Check its shape (dimensions) Output: (3,) indicates a 1D array with 3 elements

print("Vector shape:", my_vector.shape)

Vector shape: (3,)

Creating Matrices (2D Arrays)

A matrix is like a grid of numbers (rows and columns). You create it using np.array() with a list of lists, where each inner list is a row:

my_lists = [[1, 2, 3], [4, 5, 6]]
my_matrix = np.array(my_lists)

print("\nMy Matrix:")
print(my_matrix)

My Matrix:
[[1 2 3]
 [4 5 6]]

Check its shape (rows, columns) Output: (2, 3) indicates 2 rows and 3 columns

print("Matrix shape:", my_matrix.shape)

Matrix shape: (2, 3)

Create a square matrix (same number of rows and columns)

square_matrix = np.array([[9, 8], [7, 6]])
print("\nSquare Matrix:")
print(square_matrix)
print("Square Matrix shape:", square_matrix.shape)

Square Matrix:
[[9 8]
 [7 6]]
Square Matrix shape: (2, 2)

Basic Operations

NumPy makes operating on vectors and matrices straightforward. Element-wise Operations: Standard arithmetic operators (+, -, *, /) often work element-by-element if the shapes are compatible.

vec1 = np.array([1, 2, 3])
vec2 = np.array([4, 5, 6])
mat1 = np.array([[1, 1], [2, 2]])
mat2 = np.array([[3, 3], [4, 4]])

Vector addition (element-wise)

print("\nVector Addition:", vec1 + vec2)  # Output: [5 7 9]

Vector Addition: [5 7 9]

Matrix addition (element-wise)

print("Matrix Addition:\n", mat1 + mat2)

Matrix Addition:
 [[4 4]
 [6 6]]

Scalar multiplication (multiply every element by a number)

print("Scalar Multiplication (Vector):", 3 * vec1)  # Output: [3 6 9]
print("Scalar Multiplication (Matrix):\n", 2 * mat1)

Scalar Multiplication (Vector): [3 6 9]
Scalar Multiplication (Matrix):
 [[2 2]
 [4 4]]

Dot Product / Matrix Multiplication: This is different from element-wise multiplication (*).
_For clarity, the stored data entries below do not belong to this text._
(* ===== verification/Config.v ===== *)
(** * The configuration file: syntax and locations

    [src/src/config.rs] and [src/src/config/parser.rs]: the grammar of the
    file, source locations, tokenizing and splitting of arguments.

    Offsets, lines and columns are [usize]; a text is at most [isize::MAX]
    bytes long, so that no sum here overflows. *)
From Stdlib Require Import ZArith Lia Strings.Byte Arith.Wf_nat.
From stdpp Require Import base list strings gmap fin_maps relations.
From S2P Require Import Prelude Text Peg.
Local Open Scope Z_scope.

(** ** Locations *)

Definition text := list byte.
Definition text_len (s : list byte) : Z := Z.of_nat (length s).

Record Span := MkSpan { span_start : Z; span_end : Z }.

Record Location := MkLocation {
  loc_path : string;
  loc_span : Span;
  loc_line : Z;
  loc_column : Z;
}.

Record Located (T : Type) := MkLocated { value : T; location_of : Location }.
Arguments MkLocated {T}.
Arguments value {T}.
Arguments location_of {T}.

Definition with_value {T U} (self : Located T) (v : U) : Located U :=
  MkLocated v (location_of self).
Definition located_map {T U} (f : T → U) (self : Located T) : Located U :=
  MkLocated (f (value self)) (location_of self).

(** The location [tokenize] and [split_comma] build for the part of [self] that
    starts at [offset] and is [len] bytes long. *)
Definition part_location {T} (self : Located T) (offset len : Z) : Location :=
  let base := span_start (loc_span (location_of self)) in
  MkLocation (loc_path (location_of self)) (MkSpan (base + offset) (base + offset + len))
    (loc_line (location_of self)) (loc_column (location_of self) + offset).
Definition part (self : Located text) (offset : Z) (v : text) : Located text :=
  MkLocated v (part_location self offset (text_len v)).

(** [Located::tokenize]: [i] is the index of the loop, [rest] the text from
    there on. *)
Definition is_quote (b : byte) : bool := byte_in 34 34 b.
Definition ends_word (b : byte) : bool := is_blank b || is_quote b.

Fixpoint tokenize_loop (fuel : nat) (self : Located text) (i : Z) (rest : text)
    : list (Located text) :=
  match fuel with
  | O => []
  | S fuel =>
    let '(blanks, rest) := span_while is_blank rest in
    let i := i + text_len blanks in
    match rest with
    | [] => []
    | b :: t =>
      if is_quote b then
        let content_start := i + 1 in
        let '(content, after) := span_while (λ b, negb (is_quote b)) t in
        let content_end := content_start + text_len content in
        part self content_start content ::
        match after with
        | [] => tokenize_loop fuel self content_end []
        | _ :: after => tokenize_loop fuel self (content_end + 1) after
        end
      else
        let '(word, after) := span_while (λ b, negb (ends_word b)) rest in
        part self i word :: tokenize_loop fuel self (i + text_len word) after
    end
  end.
Definition tokenize (self : Located text) : list (Located text) :=
  tokenize_loop (S (length (value self))) self 0 (value self).

(** [Located::split_comma]. *)
Definition comma : byte := x2c.
Fixpoint split_comma_loop (self : Located text) (offset : Z) (parts : list text)
    : list (Located text) :=
  match parts with
  | [] => []
  | p :: parts => part self offset p :: split_comma_loop self (offset + text_len p + 1) parts
  end.
Definition split_comma (self : Located text) : list (Located text) :=
  split_comma_loop self 0 (split_on comma (value self)).

(** ** [parser.rs] *)

Record Spanned (T : Type) := MkSpanned { spanned_value : T; spanned_span : Span }.
Arguments MkSpanned {T}.
Arguments spanned_value {T}.
Arguments spanned_span {T}.

Record RawDirective := MkRawDirective {
  raw_keyword : Spanned text;
  raw_args : Spanned text;
}.
Inductive RawEntry :=
| REmpty (s : Span)
| RComment (s : Spanned text)
| RDirective (d : RawDirective)
| RUnknown (s : Spanned text).

Section grammar.
Local Open Scope peg_scope.

Definition not_eol (b : byte) : bool := negb (is_eol b).
Definition is_alnum (b : byte) : bool := is_letter b || is_digit b.

Definition blanks : Peg () := class_star is_blank ;; peg_ret ().      (* [_] *)
Definition blanks1 : Peg () := class_plus is_blank ;; peg_ret ().     (* [__] *)

Definition newline : Peg () :=
  literal (bytes_str [x0d; x0a]) // literal (bytes_str [x0a]) // literal (bytes_str [x0d]).

Definition keyword : Peg (Spanned text) :=
  s <- position ;; b <- one is_letter ;; k <- class_star is_alnum ;; e <- position ;;
  peg_ret (MkSpanned (b :: k) (MkSpan s e)).

Definition raw_arguments : Peg (Spanned text) :=
  arg_s <- position ;; v <- class_star not_eol ;;
  let trimmed := trim_end v in
  peg_ret (MkSpanned trimmed (MkSpan arg_s (arg_s + text_len trimmed))).

Definition separator : Peg () := (blanks ;; literal "=" ;; blanks) // blanks1.

Definition directive : Peg RawEntry :=
  (blanks ;; kw <- keyword ;; separator ;; args <- raw_arguments ;;
   peg_ret (RDirective (MkRawDirective kw args))) //
  (blanks ;; kw <- keyword ;; blanks ;; e <- position ;;
   peg_ret (RDirective (MkRawDirective kw (MkSpanned [] (MkSpan e e))))).

Definition comment : Peg RawEntry :=
  s <- position ;; blanks ;; literal "#" ;; v <- class_star not_eol ;; e <- position ;;
  peg_ret (RComment (MkSpanned (trim v) (MkSpan s e))).

Definition line_end : Peg () := ahead (newline // end_of_input).

Definition empty_line : Peg RawEntry :=
  (s <- position ;; line_end ;; e <- position ;; peg_ret (REmpty (MkSpan s e))) //
  (s <- position ;; blanks1 ;; line_end ;; e <- position ;; peg_ret (REmpty (MkSpan s e))).

Definition unknown_line : Peg RawEntry :=
  s <- position ;; v <- class_plus not_eol ;; e <- position ;;
  peg_ret (RUnknown (MkSpanned v (MkSpan s e))).

Definition line : Peg RawEntry := empty_line // comment // directive // unknown_line.

Definition config : Peg (list RawEntry) :=
  first <- line ;; rest <- many (newline ;; line) ;; optional newline ;;
  peg_ret (first :: rest).
End grammar.

Definition parse_raw (input : text) : list RawEntry :=
  match run_rule config input with
  | Some entries => entries
  | None => [RUnknown (MkSpanned input (MkSpan 0 (text_len input)))]
  end.

(** ** [SourceFile] *)

Record SourceFile := MkSourceFile {
  sf_path : string;
  sf_content : text;
  sf_line_starts : list Z;
}.

Fixpoint line_starts_from (i : Z) (content : text) : list Z :=
  match content with
  | [] => []
  | b :: t => (if byte_in 10 10 b then [i + 1] else []) ++ line_starts_from (i + 1) t
  end.
Definition compute_line_starts (content : text) : list Z := 0 :: line_starts_from 0 content.

Definition new_source (path : string) (content : text) : SourceFile :=
  MkSourceFile path content (compute_line_starts content).

(** [slice::partition_point] on a slice the predicate partitions. *)
Fixpoint partition_point {A} (p : A → bool) (l : list A) : nat :=
  match l with
  | [] => O
  | a :: l => if p a then S (partition_point p l) else O
  end.

(** [line_starts] is not empty and starts with 0: the index is in range. *)
Definition line_col (self : SourceFile) (offset : Z) : Z * Z :=
  let line_idx := Nat.pred (partition_point (λ start, start <=? offset) (sf_line_starts self)) in
  let col := offset - nth line_idx (sf_line_starts self) 0 + 1 in
  (Z.of_nat line_idx + 1, col).

Definition location (self : SourceFile) (span : Span) : Location :=
  let '(line, column) := line_col self (span_start span) in
  MkLocation (sf_path self) span line column.

Record Directive := MkDirective {
  directive_keyword : Located text;
  directive_arguments : Located text;
}.
Inductive Entry :=
| Empty (l : Location)
| Comment (s : Located text)
| EDirective (d : Directive)
| Unknown (s : Located text).

Definition locate {T} (self : SourceFile) (s : Spanned T) : Located T :=
  MkLocated (spanned_value s) (location self (spanned_span s)).
Definition locate_entry (self : SourceFile) (raw : RawEntry) : Entry :=
  match raw with
  | REmpty s => Empty (location self s)
  | RComment s => Comment (locate self s)
  | RDirective d =>
    EDirective (MkDirective (locate self (raw_keyword d)) (locate self (raw_args d)))
  | RUnknown s => Unknown (locate self s)
  end.
Definition parse (self : SourceFile) : list Entry :=
  map (locate_entry self) (parse_raw (sf_content self)).

(** [Display for Location]. *)
Definition location_fmt (self : Location) : text :=
  str_bytes (loc_path self) ++ [x3a] ++ dec (loc_line self) ++ [x3a] ++ dec (loc_column self).

(** The interface of the typed second layer. *)
Class ParseArguments (T E : Type) :=
  parse_arguments : Located text → result (Located T) (Located E).
Definition parse_args {T E} `{ParseArguments T E} (self : Directive)
    : result (Located T) (Located E) := parse_arguments (directive_arguments self).
Lemma line_total c : ∃ e c', line c = Some (e, c') ∧
  (length (cur_rest c') ≤ length (cur_rest c))%nat.
Proof.
  destruct c as [p s]. destruct (cut_line s) as (l & t & -> & Hl & Ht).
  pose proof (line_run p l t Ht Hl) as H. destruct (read_line p l).
  - eexists _, _. split; [exact H|]. simpl. rewrite length_app. lia.
  - destruct H as (e & p' & b & r & H & _ & Hlen). eexists _, _. split; [exact H|done].
Qed.

Lemma next_line_consumes : consumes (newline ;; line).
Proof.
  intros c e c' (x & c1 & Hn & Hl)%peg_seq_Some. apply newline_shorter in Hn.
  destruct (line_total c1) as (e' & c2 & Hl' & Hlen). rewrite Hl' in Hl. simplify_eq. lia.
Qed.

(** A line and the lines after it. *)
Definition lines_from : Peg (list RawEntry) :=
  first <- line ;; rest <- many (newline ;; line) ;; peg_ret (first :: rest).

Lemma lines_from_unfold c :
  lines_from c =
  match line c with
  | None => None
  | Some (e, c') =>
    match newline c' with
    | None => Some ([e], c')
    | Some (_, c1) =>
      match lines_from c1 with Some (l, c2) => Some (e :: l, c2) | None => None end
    end
  end.
Proof.
  unfold lines_from. unfold peg_seq at 1 2. destruct (line c) as [[e c']|]; [|done].
  rewrite (many_unfold _ _ next_line_consumes). unfold peg_seq at 1.
  destruct (newline c') as [[? c1]|]; [|done].
  unfold peg_seq. destruct (line_total c1) as (e1 & c2 & -> & _).
  by destruct (many _ c2) as [[l c3]|].
Qed.
(* ===== verification/DirectivesProps.v ===== *)
(** * What the typed arguments guarantee

    Glob matching against its relational reading, integers within their type,
    and the criteria of [Match]. *)
From Stdlib Require Import ZArith Lia Strings.Byte Arith.Wf_nat.
From stdpp Require Import base list strings gmap fin_maps relations.
From S2P Require Import Prelude Text Characters Peg Config ConfigTokens Directives.
Local Open Scope Z_scope.
Local Open Scope result_scope.

(** ** Globs *)

Inductive Glob : text → text → Prop :=
| glob_end : Glob [] []
| glob_star u p t : Glob p t → Glob (x2a :: p) (u ++ t)
| glob_any b p t : Glob p t → Glob (x3f :: p) (b :: t)
| glob_char a b p t :
    a ≠ x2a → a ≠ x3f → ascii_lowercase a = ascii_lowercase b → Glob p t → Glob (a :: p) (b :: t).

Lemma glob_star_step p t b : Glob (x2a :: p) t → Glob (x2a :: p) (b :: t).
Proof. inversion 1; subst; [|done]. by apply (glob_star (b :: u)). Qed.

Lemma glob_match_fuel_spec n p t :
  (length p + length t < n)%nat → glob_match_fuel n p t = true ↔ Glob p t.
Proof.
  revert p t. induction n as [|n IH]; intros p t Hn; [lia|]. cbn [glob_match_fuel].
  destruct p as [|a p].
  { destruct t; split; try done; [constructor|by inversion 1]. }
  simpl in Hn. destruct (byte_in 42 42 a) eqn:Ha.
  { apply (byte_in_single a x2a) in Ha as ->. rewrite orb_true_iff, (IH p t) by lia. split.
    - intros [H|H]; [by apply (glob_star [])|]. destruct t as [|b t]; [done|].
      simpl in Hn. apply IH in H; [|simpl; lia]. by apply glob_star_step.
    - inversion 1 as [|u p' t' Hg| |]; subst; [|done]. destruct u as [|b u]; [by left|].
      right. simpl in *. apply IH; [simpl; lia|]. by apply glob_star. }
  assert (a ≠ x2a) as Ha' by (intros ->; done).
  destruct t as [|b t]; [split; [done|inversion 1; by subst]|]. simpl in Hn.
  destruct (byte_in 63 63 a) eqn:Hq.
  { apply (byte_in_single a x3f) in Hq as ->. rewrite IH by lia.
    split; [by constructor|inversion 1; by subst]. }
  assert (a ≠ x3f) as Hq' by (intros ->; done).
  unfold eq_ignore_ascii_case. case_bool_decide as Hc.
  - rewrite IH by lia. split; [by constructor|inversion 1; by subst].
  - split; [done|inversion 1; by subst].
Qed.

(** The documented reading: a sequence of characters against one. *)
Inductive GlobChars : list text → list text → Prop :=
| chars_end : GlobChars [] []
| chars_star u p t : GlobChars p t → GlobChars ([x2a] :: p) (u ++ t)
| chars_any c p t : GlobChars p t → GlobChars ([x3f] :: p) (c :: t)
| chars_char a b p t :
    a ≠ [x2a] → a ≠ [x3f] → to_ascii_lowercase a = to_ascii_lowercase b → GlobChars p t →
    GlobChars (a :: p) (b :: t).

Lemma chars_star_step p t c : GlobChars ([x2a] :: p) t → GlobChars ([x2a] :: p) (c :: t).
Proof. inversion 1; subst; [|done]. by apply (chars_star (c :: u)). Qed.

(** The rest of a character, against the rest of another. *)
Lemma glob_rest_inv ks bs p t :
  Forall (λ k, utf8_cont k = true) ks → length bs = length ks → Glob (ks ++ p) (bs ++ t) →
  to_ascii_lowercase ks = to_ascii_lowercase bs ∧ Glob p t.
Proof.
  intros Hks. revert bs. induction Hks as [|k ks Hk Hks IH]; intros [|b bs] Hl Hg; try done.
  apply cont_lowercase in Hk as (_ & Hs & Hq). cbn [app] in Hg. inversion Hg; subst; [done..|].
  destruct (IH bs) as [Hm ?]; [by injection Hl|done|]. split; [|done].
  unfold to_ascii_lowercase in *. simpl. congruence.
Qed.
Lemma glob_rest ks bs p t :
  Forall (λ k, utf8_cont k = true) ks → to_ascii_lowercase ks = to_ascii_lowercase bs → Glob p t →
  Glob (ks ++ p) (bs ++ t).
Proof.
  intros Hks. revert bs. induction Hks as [|k ks Hk Hks IH]; intros [|b bs] Hl Hg; try done.
  apply cont_lowercase in Hk as (_ & Hs & Hq). unfold to_ascii_lowercase in *. simplify_eq/=.
  apply glob_char; auto.
Qed.

(** Where a question mark is one character: there is none, or all the characters
    are of one byte. *)
Definition one_byte (ps ts : list text) : Prop :=
  [x3f] ∉ ps ∨ Forall (λ c, length c = 1%nat) ts.

Lemma glob_of_chars ps ts :
  Forall char_ok ps → one_byte ps ts → GlobChars ps ts → Glob (concat ps) (concat ts).
Proof.
  intros Hps Hone Hg. induction Hg as [|u p t Hg IH|c p t Hg IH|a b p t Hs Hq Hl Hg IH]; [constructor| | |].
  - rewrite concat_app. apply glob_star, IH; [by inversion Hps|].
    destruct Hone as [Hn|Hn]; [left; set_solver|right]. by apply Forall_app in Hn as [_ ?].
  - destruct Hone as [Hn|Hn]; [set_solver|]. inversion Hn as [|? ? Hc Ht]; subst.
    destruct c as [|b [|]]; try done. apply glob_any, IH; [by inversion Hps|by right].
  - inversion Hps as [|? ? Ha Hp]; subst. destruct a as [|a ks]; [done|].
    destruct b as [|b bs]; [done|]. destruct Ha as (_ & Hlen & Hks).
    unfold to_ascii_lowercase in Hl. simplify_eq/=.
    apply glob_char; [intros ->; apply Hs|intros ->; apply Hq|done|].
    + by destruct ks.
    + by destruct ks.
    + apply glob_rest; [done|done|]. apply IH; [done|].
      destruct Hone as [Hn|Hn]; [left; set_solver|right; by inversion Hn].
Qed.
It’s the standard mathematical operation. Use np.dot() or the @ operator.

vec1 = np.array([1, 2, 3])
vec2 = np.array([4, 5, 6])

Vector dot product (sum of element-wise products)

dot_product = np.dot(vec1, vec2)  # 1*4 + 2*5 + 3*6 = 4 + 10 + 18 = 32
print("Vector Dot Product:", dot_product)

Vector Dot Product: 32

Or using the @ operator

dot_product_alt = vec1 @ vec2
print("Vector Dot Product (@):", dot_product_alt)

Vector Dot Product (@): 32

Matrix multiplication

mat1 = np.array([[1, 2], [3, 4]])  # 2x2 matrix
mat2 = np.array([[5, 6], [7, 8]])  # 2x2 matrix
matrix_product = np.dot(mat1, mat2)
print("Matrix Multiplication:\n", matrix_product)

Matrix Multiplication:
 [[19 22]
 [43 50]]

Or using the @ operator

matrix_product_alt = mat1 @ mat2
print("Matrix Multiplication (@):\n", matrix_product_alt)

Matrix Multiplication (@):
 [[19 22]
 [43 50]]

vec3 = np.array([10, 20])  # 1x2 vector
# Matrix-vector multiplication
mat_vec_product = np.dot(mat1, vec3)  # Note: Treats vec3 as a column vector here
print("Matrix-Vector Multiplication:", mat_vec_product)

Matrix-Vector Multiplication: [ 50 110]

Or using the @ operator

mat_vec_product_alt = mat1 @ vec3
print("Matrix-Vector Multiplication (@):", mat_vec_product_alt)

Matrix-Vector Multiplication (@): [ 50 110]

Note

Simple multiplication \(*\) is element-wise, not matrix multiplication!

print("Element-wise Matrix Multiplication (NOT dot product):\n", mat1 * mat2)

Element-wise Matrix Multiplication (NOT dot product):
 [[ 5 12]
 [21 32]]

Rule for A @ B: The number of columns in A must equal the number of rows in B. Transpose: Swaps rows and columns. Use the .T attribute.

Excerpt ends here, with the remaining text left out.